News · Google integra o "computer use" ao Gemini 3.5 Flash como ferramenta nativa
Google integra o "computer use" ao Gemini 3.5 Flash como ferramenta nativa
O recurso que antes era um modelo separado do Gemini 2.5 agora é nativo no modelo principal Flash, voltado para agentes de navegador, mobile e desktop.
De modelo separado a ferramenta nativa
A mudança estrutural aqui é simples de descrever, mas grande na prática. Antes, o "computer use" só estava disponível como um modelo isolado, o Gemini 2.5 computer use. Nesta versão, ele passa a ser uma ferramenta nativa dentro do Gemini 3.5 Flash, ao lado das ferramentas de function calling e grounding (Search, Maps) que o Flash já oferecia.
Isso importa porque muda a forma como você monta um agente. Em vez de direcionar as etapas de interação com a interface para um modelo e as etapas de raciocínio para outro, o desenvolvedor pode pedir a uma única instância do Flash que veja, raciocine e aja — nas palavras do Google — em ambientes de navegador, mobile e desktop dentro de um único loop de chamadas de ferramenta. As costuras entre "entender a tarefa" e "clicar no botão" desaparecem da superfície de integração.
As duas demonstrações são trabalho de frontend, não chatbots
O Google ilustra o recurso com duas tarefas concretas, e ambas são tarefas típicas de engenharia frontend. Na primeira, o 3.5 Flash analisa o app do Gemini e retorna uma lista categorizada de funcionalidades. Na segunda, ele audita sua própria documentação em busca de problemas de acessibilidade.
Vale ler isso como modelos a seguir. Fazer o inventário de funcionalidades numa UI ativa é trabalho de mapeamento de regressão e cobertura. Auditoria de acessibilidade é uma tarefa que times de frontend costumam deixar para depois, porque exige percorrer com paciência uma interface renderizada. As duas são exatamente o tipo de trabalho repetitivo, de leitura de tela, que um agente controlando um navegador real pode tentar assumir — e é justamente para isso que o Google está apontando os desenvolvedores, com seu conceito de "testes contínuos de software".

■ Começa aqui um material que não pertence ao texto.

(** * Loopback harness: sample loading, TX/RX streaming loops and the
      correlation analyzer of [gps_tx_rx_loopback.py]

    The development follows the Python script function by function.

    - [Py]       : the exceptions the script can raise and a result type.
    - [Loader]   : [load_iq_file] over a read-only file system, and the
                   start of [main] up to the launch of the threads.
    - [Tx]       : [tx_thread_fn].  The thread is modelled on its own: the
                   environment (how long the stop event stays clear, what
                   each [send] does) is an explicit script, and the calls
                   of [send] and the printed lines are an explicit trace.
    - [Rx]       : [rx_thread_fn], in the same style; the capture file is
                   a list of bytes.
    - [Analyzer] : [fft_xcorr], [analyze_correlation] and the end of
                   [main].  numpy's floating point numbers are idealised
                   by the real numbers of the Standard Library, complex
                   samples by pairs of reals, and [np.fft.fft] and
                   [np.fft.ifft] by the discrete Fourier transform and its
                   inverse; rounding is not part of the model.

    [time.sleep] and the timing of the two threads are not modelled.
    The first part of the file holds the definitions, the second part the
    properties. *)

From Stdlib Require Import String.
From Stdlib Require Import Strings.Byte.
From Stdlib Require Import Reals Lra.
From Stdlib Require Import List ZArith Lia Bool Arith PeanoNat.
Import ListNotations.
Local Open Scope string_scope.
Local Open Scope list_scope.

(* ------------------------------------------------------------------ *)
(** ** Python exceptions and results *)

Module Py.

Inductive exn : Type :=
| FileNotFoundError (msg : string)
| ValueError (msg : string)
| OverflowError (msg : string).

Inductive result (A : Type) : Type :=
| Ok (a : A)
| Raise (e : exn).

Arguments Ok {A} a.
Arguments Raise {A} e.

Definition bind {A B : Type} (r : result A) (k : A -> result B) : result B :=
  match r with
  | Ok a => k a
  | Raise e => Raise e
  end.

(** Python slice [l[i:j]] for non-negative bounds. *)
Definition slice {A : Type} (l : list A) (i j : nat) : list A :=
  firstn (j - i) (skipn i l).

End Py.

Notation "x <- c ;; k" := (Py.bind c (fun x => k))
  (at level 61, c at next level, right associativity).

(* ------------------------------------------------------------------ *)
(** ** [load_iq_file] *)

Module Loader.
Import Py.

Section Load.

(** The element type of the loaded buffer and numpy's two conversions
    into it: the reinterpretation of eight file bytes as one complex64
    item, and [(float32 I + 1j * float32 Q) / 32768.0]. *)
Variable complex64 : Type.
Variable view_complex64 : list byte -> complex64.
Variable scale_sc16 : Z -> Z -> complex64.

(** A path either does not exist or names a file with its bytes. *)
Definition filesystem : Type := string -> option (list byte).

(** [np.fromfile(path, dtype)]: the whole items of [itemsize] bytes, in
    order; bytes after the last whole item are not returned. *)
Fixpoint items (itemsize fuel : nat) (bs : list byte) : list (list byte) :=
  match fuel with
  | O => []
  | S fuel' =>
      if (itemsize <=? length bs)%nat
      then firstn itemsize bs :: items itemsize fuel' (skipn itemsize bs)
      else []
  end.

Definition np_fromfile (itemsize : nat) (bs : list byte) : list (list byte) :=
  items itemsize (length bs) bs.

(** A little-endian signed 16-bit integer. *)
Definition int16_of_bytes (item : list byte) : Z :=
  let u := (Z.of_N (Byte.to_N (nth 0 item x00))
            + 256 * Z.of_N (Byte.to_N (nth 1 item x00)))%Z in
  if (u <? 32768)%Z then u else (u - 65536)%Z.

(** [raw.reshape(-1, 2)] on an array of even size. *)
Fixpoint reshape2 (raw : list Z) : list (Z * Z) :=
  match raw with
  | i :: q :: rest => (i, q) :: reshape2 rest
  | _ => []
  end.

Definition load_iq_file (fs : filesystem) (path fmt : string)
  : result (list complex64) :=
  match fs path with
  | None => Raise (FileNotFoundError (String.append path " not found"))
  | Some bs =>
      if String.eqb fmt "fc32" then
        Ok (map view_complex64 (np_fromfile 8 bs))
      else if String.eqb fmt "sc16" then
        let raw := map int16_of_bytes (np_fromfile 2 bs) in
        if negb (length raw mod 2 =? 0)%nat then
          Raise (ValueError "sc16 file length not even")
        else
          Ok (map (fun iq => scale_sc16 (fst iq) (snd iq)) (reshape2 raw))
      else
        Raise (ValueError "Unsupported FILE_FORMAT: use 'fc32' or 'sc16'")
  end.

(** The start of [main], up to the point where the two threads are
    started: a failed load or a failed device open exits with status 1. *)
Inductive startup : Type :=
| SysExit (code : Z)
| StartThreads (iq_data : list complex64).

Definition main_startup (fs : filesystem) (FILE_PATH FILE_FORMAT : string)
           (open_usrp : result unit) : startup :=
  match load_iq_file fs FILE_PATH FILE_FORMAT with
  | Raise _ => SysExit 1
  | Ok iq_data =>
      match open_usrp with
      | Raise _ => SysExit 1
      | Ok _ => StartThreads iq_data
      end
  end.

End Load.

Arguments SysExit {complex64} code.
Arguments StartThreads {complex64} iq_data.

End Loader.

(* ------------------------------------------------------------------ *)
(** ** [tx_thread_fn] *)

Module Tx.
Import Py.

(** [uhd.types.TXMetadata], the three fields the script sets. *)
Record TXMetadata : Type := {
  start_of_burst : bool;
  end_of_burst : bool;
  has_time_spec : bool
}.

Definition set_start_of_burst (m : TXMetadata) (b : bool) : TXMetadata :=
  {| start_of_burst := b;
     end_of_burst := end_of_burst m;
     has_time_spec := has_time_spec m |}.

Definition set_end_of_burst (m : TXMetadata) (b : bool) : TXMetadata :=
  {| start_of_burst := start_of_burst m;
     end_of_burst := b;
     has_time_spec := has_time_spec m |}.

(** What one call of [tx_stream.send] does: it returns a sample count
    (which the script ignores) or raises. *)
Inductive send_result : Type :=
| Sent (num : nat)
| SendRaised.

Inductive log_line : Type :=
| Progress (sent_chunks idx total : nat)
| TxException.

Inductive loop_exit : Type :=
| StopObserved
| BufferExhausted
| SendFailed.

Section Transmit.

Variable complex64 : Type.
(** The two user settings the loop reads. *)
Variable LOOP_FILE : bool.
Variable CHUNK_SAMPLES : nat.

(** The trace of the thread: every call of [send] with the chunk, a
    snapshot of the metadata object at the call and what the call did,
    and every printed line. *)
Inductive event : Type :=
| Send (chunk : list complex64) (md : TXMetadata) (r : send_result)
| Print (line : log_line).

Record tx_state : Type := {
  idx : nat;
  first : bool;
  sent_chunks : nat;
  md : TXMetadata
}.

(** The [while not stop_event.is_set()] loop.  The environment is the
    list of iterations that find the stop event clear, each with the
    outcome its [send] has if it is reached; the event is found set when
    the list is used up.  [idx] never exceeds [total], so the natural
    number [total - idx] is the script's [remaining] and
    [remaining <= 0] is [remaining = 0]. *)
Fixpoint tx_loop (iq_data : list complex64) (env : list send_result)
         (st : tx_state) : list event * tx_state * loop_exit :=
  match env with
  | [] => ([], st, StopObserved)
  | r :: env' =>
      let total := length iq_data in
      let body (idx0 remaining : nat) :=
        let chunk_size := Nat.min CHUNK_SAMPLES remaining in
        let chunk := slice iq_data idx0 (idx0 + chunk_size) in
        match r with
        | SendRaised =>
            ([Send chunk (md st) r; Print TxException],
             {| idx := idx0; first := first st;
                sent_chunks := sent_chunks st; md := md st |},
             SendFailed)
        | Sent _ =>
            let md' := if first st then set_start_of_burst (md st) false
                       else md st in
            let st' := {| idx := idx0 + chunk_size; first := false;
                          sent_chunks := S (sent_chunks st); md := md' |} in
            let progress :=
              if (sent_chunks st' mod 200 =? 0)%nat
              then [Print (Progress (sent_chunks st') (idx st') total)]
              else [] in
            let '(evs, st_end, why) := tx_loop iq_data env' st' in
            (Send chunk (md st) r :: progress ++ evs, st_end, why)
        end in
      let remaining := (total - idx st)%nat in
      if (remaining <=? 0)%nat then
        if LOOP_FILE then body 0%nat total
        else ([], st, BufferExhausted)
      else body (idx st) remaining
  end.

Definition md_init : TXMetadata :=
  {| start_of_burst := true; end_of_burst := false; has_time_spec := false |}.

Definition st_init : tx_state :=
  {| idx := 0; first := true; sent_chunks := 0; md := md_init |}.

(** The whole thread: the loop, then the [finally] block, which sets
    [end_of_burst] on the same metadata object and sends an empty chunk;
    whatever that last call does is swallowed. *)
Definition tx_thread_fn (iq_data : list complex64) (env : list send_result)
           (flush : send_result) : list event :=
  let '(evs, st, _) := tx_loop iq_data env st_init in
  evs ++ [Send [] (set_end_of_burst (md st) true) flush].

(** Views of a trace. *)
Definition sends (tr : list event)
  : list (list complex64 * TXMetadata * send_result) :=
  flat_map (fun e => match e with
                     | Send c m r => [(c, m, r)]
                     | Print _ => []
                     end) tr.

Definition chunks (tr : list event) : list (list complex64) :=
  map (fun s => fst (fst s)) (sends tr).

(** The chunks handed to [send] inside the loop (the flush excluded). *)
Definition data_chunks (iq_data : list complex64) (env : list send_result)
  : list (list complex64) :=
  chunks (fst (fst (tx_loop iq_data env st_init))).

Definition returned (r : send_result) : bool :=
  match r with Sent _ => true | SendRaised => false end.

(** Number of calls of [send] that carry start-of-burst, resp.
    end-of-burst; [delivered] keeps the calls that returned. *)
Definition count_sob (tr : list event) : nat :=
  length (filter (fun s => start_of_burst (snd (fst s))) (sends tr)).

Definition count_eob (tr : list event) : nat :=
  length (filter (fun s => end_of_burst (snd (fst s))) (sends tr)).

Definition delivered (tr : list event) : list event :=
  filter (fun e => match e with
                   | Send _ _ r => returned r
                   | Print _ => false
                   end) tr.

(** The pieces of one iteration, named for the statements below: where
    the iteration reads from (the cursor, or 0 after a wrap), the chunk
    it hands to [send], the state after a [send] that returned and the
    progress line printed every 200 chunks. *)
Definition cursor (iq_data : list complex64) (st : tx_state) : nat :=
  if (length iq_data - idx st <=? 0)%nat then 0%nat else idx st.

Definition chunk_at (iq_data : list complex64) (idx0 : nat) : list complex64 :=
  slice iq_data idx0
        (idx0 + Nat.min CHUNK_SAMPLES (length iq_data - idx0)).

Definition after_send (iq_data : list complex64) (st : tx_state)
           (idx0 : nat) : tx_state :=
  {| idx := idx0 + Nat.min CHUNK_SAMPLES (length iq_data - idx0);
     first := false;
     sent_chunks := S (sent_chunks st);
     md := if first st then set_start_of_burst (md st) false else md st |}.

Definition progress_of (iq_data : list complex64) (st' : tx_state)
  : list event :=
  if (sent_chunks st' mod 200 =? 0)%nat
  then [Print (Progress (sent_chunks st') (idx st') (length iq_data))]
  else [].

(** Whether the first [send] of the loop raised. *)
Definition first_data_send_raised (iq_data : list complex64)
           (env : list send_result) : bool :=
  match sends (fst (fst (tx_loop iq_data env st_init))) with
  | (_, _, SendRaised) :: _ => true
  | _ => false
  end.

(** An environment in which every [send] returns. *)
Definition all_sent (env : list send_result) : Prop :=
  Forall (fun r => returned r = true) env.

End Transmit.

End Tx.
Lemma move_rejects_unknown_token_witness :
  prints (move compass "northwards") (Sample.world Sample.room2 ∅)
         [["Error: northwards isn't a direction, label, or vnum."]].
Proof.
  apply (move_rejects_unknown_token compass (Sample.world Sample.room2 ∅)
           "northwards").
  - simpl. intuition discriminate.
  - reflexivity.
  - reflexivity.
Defined.

(** X4: [move] raises nothing but AttributeError, and only when it is
    given a direction while no current room is set; it has then printed
    and changed nothing.  In every other case it returns normally. *)
Theorem move_raises_only_without_room (DIRECTIONS : list string) w text :
  (move DIRECTIONS text w).1 = inr tt
  \/ (move DIRECTIONS text w = (inl AttributeError, w)
      /\ currentRoom w = None /\ In text DIRECTIONS).
Proof.
  destruct (move_cases DIRECTIONS text w)
    as [[pages H]|[(Hroom & Hin & H)|(v & room & pages & _ & H)]].
  - left. unfold prints in H. by rewrite H.
  - right. done.
  - left. by rewrite H.
Qed.

(** X5: [move] never touches the room graph, the labels, the paths of the
    configuration files or any setting other than last_vnum, and it only
    adds to the output. *)
Theorem move_frame (DIRECTIONS : list string) w text :
  let w' := (move DIRECTIONS text w).2 in
  rooms w' = rooms w
  /\ labels w' = labels w
  /\ configFile w' = configFile w
  /\ sampleConfigFile w' = sampleConfigFile w
  /\ (forall key, key <> "last_vnum" -> config w' !! key = config w !! key)
  /\ exists pages, paged w' = paged w ++ pages.
Proof.
  destruct (move_cases DIRECTIONS text w)
    as [[pages H]|[(Hroom & Hin & H)|(v & room & pages & _ & H)]];
    [unfold prints in H| |]; rewrite H; simpl; repeat split; try done.
  - by exists pages.
  - exists []. by rewrite app_nil_r.
  - intros key Hkey. by rewrite lookup_insert_ne.
  - by exists pages.
Qed.

(** X6: once last_vnum names the current room it does so after every
    [move], whatever the token and whether or not the move is accepted. *)
Theorem move_keeps_position (DIRECTIONS : list string) w text :
  positioned w -> positioned (move DIRECTIONS text w).2.
Proof.
  intros (v0 & room0 & Hcfg & Hrooms & Hcur).
  destruct (move_cases DIRECTIONS text w)
    as [[pages H]|[(Hroom & Hin & H)|(v & room & pages & Hv & H)]].
  - unfold prints in H. rewrite H. by exists v0, room0.
  - rewrite H. by exists v0, room0.
  - rewrite H. exists v, room. simpl. by rewrite lookup_insert_eq.
Qed.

A distinção que vale guardar: esse é um agente operando na superfície renderizada de uma aplicação, não no seu código-fonte. Isso o torna útil justamente onde você não controla ou não consegue instrumentar facilmente o frontend — apps de terceiros, widgets incorporados, fluxos multiplataforma.
Injeção de prompt é tratada como condição normal de uso, não como caso extremo
Qualquer agente que lê uma UI ativa pode ler também um texto que um atacante tenha plantado nela. O Google reconhece isso diretamente e vai além de um simples aviso. Há treinamento adversarial específico incorporado ao modelo, além de dois sistemas opcionais de proteção para empresas: um que exige confirmação explícita do usuário antes de ações sensíveis ou irreversíveis, e outro que interrompe automaticamente uma tarefa quando detecta uma injeção de prompt indireta.
Adotando uma abordagem de "defesa em profundidade", recomendamos que os desenvolvedores combinem esses recursos com sandboxing seguro, verificação humana no processo e controles de acesso rígidos.Montana Labs
O sinal honesto nessa frase é que o treinamento em nível de modelo não é apresentado como suficiente. As proteções são opcionais e em camadas, o que significa que a responsabilidade por uma implantação segura ainda recai sobre o time que constrói o agente. Se você apontar o Flash para uma página que um adversário pode editar, o trabalho de sandboxing e controle de acesso é seu.
O que uma ferramenta nativa de computer use muda para times que lidam com automação de UI
A implicação prática é que a automação de UI deixa de ser uma escolha de modelo especializado e passa a ser um simples toggle de recurso dentro do modelo que você provavelmente já usava para chamadas de ferramenta. O acesso é feito pela Gemini API e pela Gemini Enterprise Agent Platform, com um ambiente de demonstração hospedado pela Browserbase para times que querem testar antes de montar seu próprio sandbox.
Para os times de frontend e QA, o teste de curto prazo é bem específico e fácil de responder: um agente controlando o app renderizado produz um inventário de funcionalidades ou um relatório de acessibilidade em que você confiaria a ponto de agir com base nele? O Google colocou as duas tarefas como vitrine, o que as torna o parâmetro justo de avaliação. A questão de infraestrutura — sandboxing, confirmações, bloqueios de injeção — é agora o que vai determinar se isso é uma demonstração ou uma implantação real.